– Allons, encore une fois !
Du fond de son humiliation, Harker considéra l’homme qui venait de parler. Il vit un solide gaillard d’une quarantaine d’années, hâlé de soleil, rasé, et qui escortait la carriole avec une démarche toute militaire, en faisant tourner un gourdin dans sa main. Ses vêtements étaient en très mauvais état : mais il paraissait propre et plein de dignité.
– Je ne suis qu’un pauvre commençant, murmura le pauvre Harker, je ne croyais pas que quelqu’un m’entendît !
– Eh bien ! vous me plaisez ainsi ! dit l’homme. Vous commencez peut-être un peu tard, mais ce n’est pas un mal. Allons, je vais moi-même vous aider un peu ! faites-moi une place à côté de vous !
Dès l’instant suivant, l’homme à l’allure militaire était assis sur le siège, et tenait en main le flageolet. Il secoua d’abord l’instrument, en mouilla l’embouchure, à la manière des artistes éprouvés, parut attendre l’inspiration d’en haut, et se lança enfin dans la Fille que j’ai laissée derrière moi. Son exécution manquait peut-être un peu de finesse : il ne savait pas donner au flageolet cette aérienne douceur qui, entre certaines mains, fait de lui le digne équivalent des oiseaux des bois. Mais pour le feu, la vitesse, et l’aisance coulante du jeu, il était sans rival. Et Harker l’écoutait de toutes ses oreilles. La Fille que j’ai laissée derrière moi, d’abord, le pénétra de désespoir, en lui donnant conscience de sa propre infériorité. Mais le Plaisir du soldat, ensuite, le souleva, par-dessus la jalousie, jusqu’à l’enthousiasme le plus généreux.
– À votre tour ! lui dit l’homme à l’allure militaire, en lui offrant le flageolet.
– Oh ! non, pas après vous ! s’écria Harker. Vous êtes un artiste !
– Pas du tout ! répondit modestement l’inconnu : un simple amateur, tout comme vous. Et je vais vous dire mieux que cela ! J’ai une manière à moi de jouer du flageolet : vous, vous en avez une autre, et je préfère la vôtre à la mienne. Mais, voyez-vous, j’ai commencé quand je n’étais encore qu’un gamin, avant de me former le goût ! Allons, jouez-nous encore cet air ! Comment donc cela est-il ?…
Et il affecta de faire un grand effort pour se rappeler le Garçon de charrue.

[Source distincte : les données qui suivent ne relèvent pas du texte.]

Lemma schedule_accepted r : (exists s, build_execution_schedule r = Ok s) <-> request_ok r.
Proof.
  unfold build_execution_schedule, request_ok. pose proof (validate_common_Q r) as HV.
  destruct (validate_common r) as [[]|e].
  2: { split; [by intros [s Hs]|]. intros (H1 & H2 & H3 & _). by pose proof (proj2 HV (conj H1 (conj H2 H3))). }
  destruct (proj1 HV eq_refl) as (H1 & H2 & H3). cbn [mbind result_bind]. clear HV.
  destruct (sr_algorithm r); [naive_solver..| | |].
  - unfold build_vwap_schedule, guard_or. rewrite <- forallb_negative, <- nle_tiny, <- accumulate_Q.
    destruct (Nat.eqb_spec (length (sr_volume_profile r)) (Z.to_nat (sr_slices r))),
      (forallb _ _), (negb _); cbn; naive_solver.
  - unfold build_pov_schedule, guard_or. rewrite <- forallb_negative.
    pose proof (not_positive_Q (sr_participation_rate r)) as HP.
    pose proof (Q_lt_false 1 (sr_participation_rate r)) as HR.
    change (nlt (nof 1) (sr_participation_rate r)) with (Q_lt 1 (sr_participation_rate r)).
    destruct (not_positive (sr_participation_rate r)), (Q_lt 1 (sr_participation_rate r)),
      (sr_volume_profile r), (forallb _ _); cbn; naive_solver.
  - unfold build_iceberg_schedule, guard_or, ceil_to_size. cbn [nceil nfinite ndiv Q_arithmetic].
    pose proof (not_positive_Q (sr_displayed_quantity r)) as HP.
    destruct (not_positive (sr_displayed_quantity r)); cbn [negb mbind result_bind]; [naive_solver|].
    assert (Hx : 0 < sr_quantity r / sr_displayed_quantity r).
    { apply Qlt_shift_div_l; [by apply HP|lra]. }
    destruct (ceil_bounds _ Hx) as (_ & _ & _ & B). rewrite (proj2 (Z.leb_le _ _) B). cbn [andb].
    destruct (Z.ltb_spec (Qceiling (sr_quantity r / sr_displayed_quantity r)) (2 ^ 64)); cbn;
      [naive_solver|]. split; [naive_solver|]. intros (_ & _ & _ & _ & ?). lia.
Qed.

(** C21: schedules add up, in exact arithmetic.  A schedule is built exactly for
    the requests described by [request_ok].  Each slice starts a period of the
    duration.  Market, TWAP, VWAP and iceberg schedules add up to the quantity:
    TWAP in equal shares, VWAP in proportion to the weights, iceberg in slices of
    the displayed quantity but for the last, which is no larger.  POV takes no
    more than its rate of the volume of each period and either reaches the
    quantity up to the tolerance, or takes its rate of the whole volume up to
    the tolerance of a period each. *)
Theorem schedules_add_up r :
  ((exists s, build_execution_schedule r = Ok s) <-> request_ok r) /\
  (forall s, build_execution_schedule r = Ok s -> schedule_ok r s).
Proof.
  split; [apply schedule_accepted|]. intros s Hs.
  assert (Hr : request_ok r) by (apply schedule_accepted; by exists s).
  unfold build_execution_schedule in Hs. destruct (validate_common r) as [x|]; [|done].
  cbn [mbind result_bind] in Hs. destruct Hr as (H1 & H2 & H3 & H4).
  destruct (sr_algorithm r) eqn:HA.
  - injection Hs as <-. unfold schedule_ok. rewrite HA. split; [cbn; ring|].
    constructor; [|constructor]. split; [lia|]. split; [|reflexivity].
    change (0 == 0 * sr_duration_seconds r / 1). field.
  - injection Hs as <-. by apply twap_ok.
  - destruct H4 as (? & ? & ?). by eapply vwap_ok.
  - unfold schedule_ok. rewrite HA. unfold build_pov_schedule, guard_or in Hs.
    destruct (negb (_ || _)); [|done]. destruct (negb _); [|done]. destruct (forallb _ _); [|done].
    cbn [mbind result_bind] in Hs. injection Hs as <-. destruct H4 as ([R1 R2] & _ & H4).
    destruct (pov_loop_ok (sr_participation_rate r) (sr_duration_seconds r) (sr_volume_profile r)
      ltac:(lra) (sr_volume_profile r) 0 (sr_quantity r)) as (_ & P1 & P2 & periods & P3 & _ & P4);
      [done|lia|lra|done|]. split_and!; [done|done|by exists periods].
  - destruct H4 as [? _]. by eapply iceberg_ok.
Qed.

Un timide espoir (et d’ailleurs insensé) jaillit dans la poitrine de Harker. Était-ce possible ? Y avait-il vraiment « quelque chose » dans son jeu ? Le fait est que lui-même, parfois, avait eu l’impression d’une certaine richesse poétique, dans les sons qu’il émettait. Serait-il, par hasard, un génie ? Et, pendant qu’il se posait cette question, l’inconnu continuait vainement à tâtonner, sans pouvoir retrouver l’air du Garçon de charrue.
– Non ! dit enfin le pauvre Harker. Ce n’est pas tout à fait ça ! Tenez, voici comment ça commence !… Oh ! rien que pour vous montrer !
Et il prit le flageolet entre ses lèvres. Il joua l’air tout entier, puis une seconde fois, puis une troisième ; son compagnon essaya de nouveau de le jouer, et échoua de nouveau. Et quand Harker comprit que lui, le timide débutant, était en train de donner une véritable leçon à ce flûtiste expérimenté, et que ce flûtiste, son élève, ne parvenait toujours pas à l’égaler, comment vous dirai-je de quels rayons glorieux s’illumina pour lui la campagne qui l’entourait ? comment, – à moins que le lecteur ne soit lui-même un flûtiste amateur, – comment pourrai-je lui faire entendre le degré d’idiote vanité où atteignit le malheureux garçon ? Mais, au reste, un seul fait suffira à dépeindre la situation : désormais, ce fut Harker qui joua, et son compagnon se borna à écouter, et à approuver.
Tout en écoutant, cependant, il n’oubliait pas cette habitude de prudence militaire qui consiste à regarder toujours devant et derrière soi. Il regardait, derrière lui, et comptait la valeur des colis divers que contenait la carriole, s’efforçant de deviner le contenu des nombreux paquets entourés de papier gris, de l’importante corbeille, de la caisse de bois blanc ; et se disant que le grand piano, soigneusement emballé dans sa caisse toute neuve, pourrait être en somme une assez bonne affaire, s’il n’y avait pas, du fait de ses dimensions, une difficulté considérable à l’utiliser. Et l’inconnu regardait devant lui, et il apercevait, dans un coin de la prairie, un petit cabaret rustique tout entouré de roses. « Ma foi, je vais toujours essayer le coup ! » conclut-il. Et, aussitôt, il proposa un verre d’eau-de-vie.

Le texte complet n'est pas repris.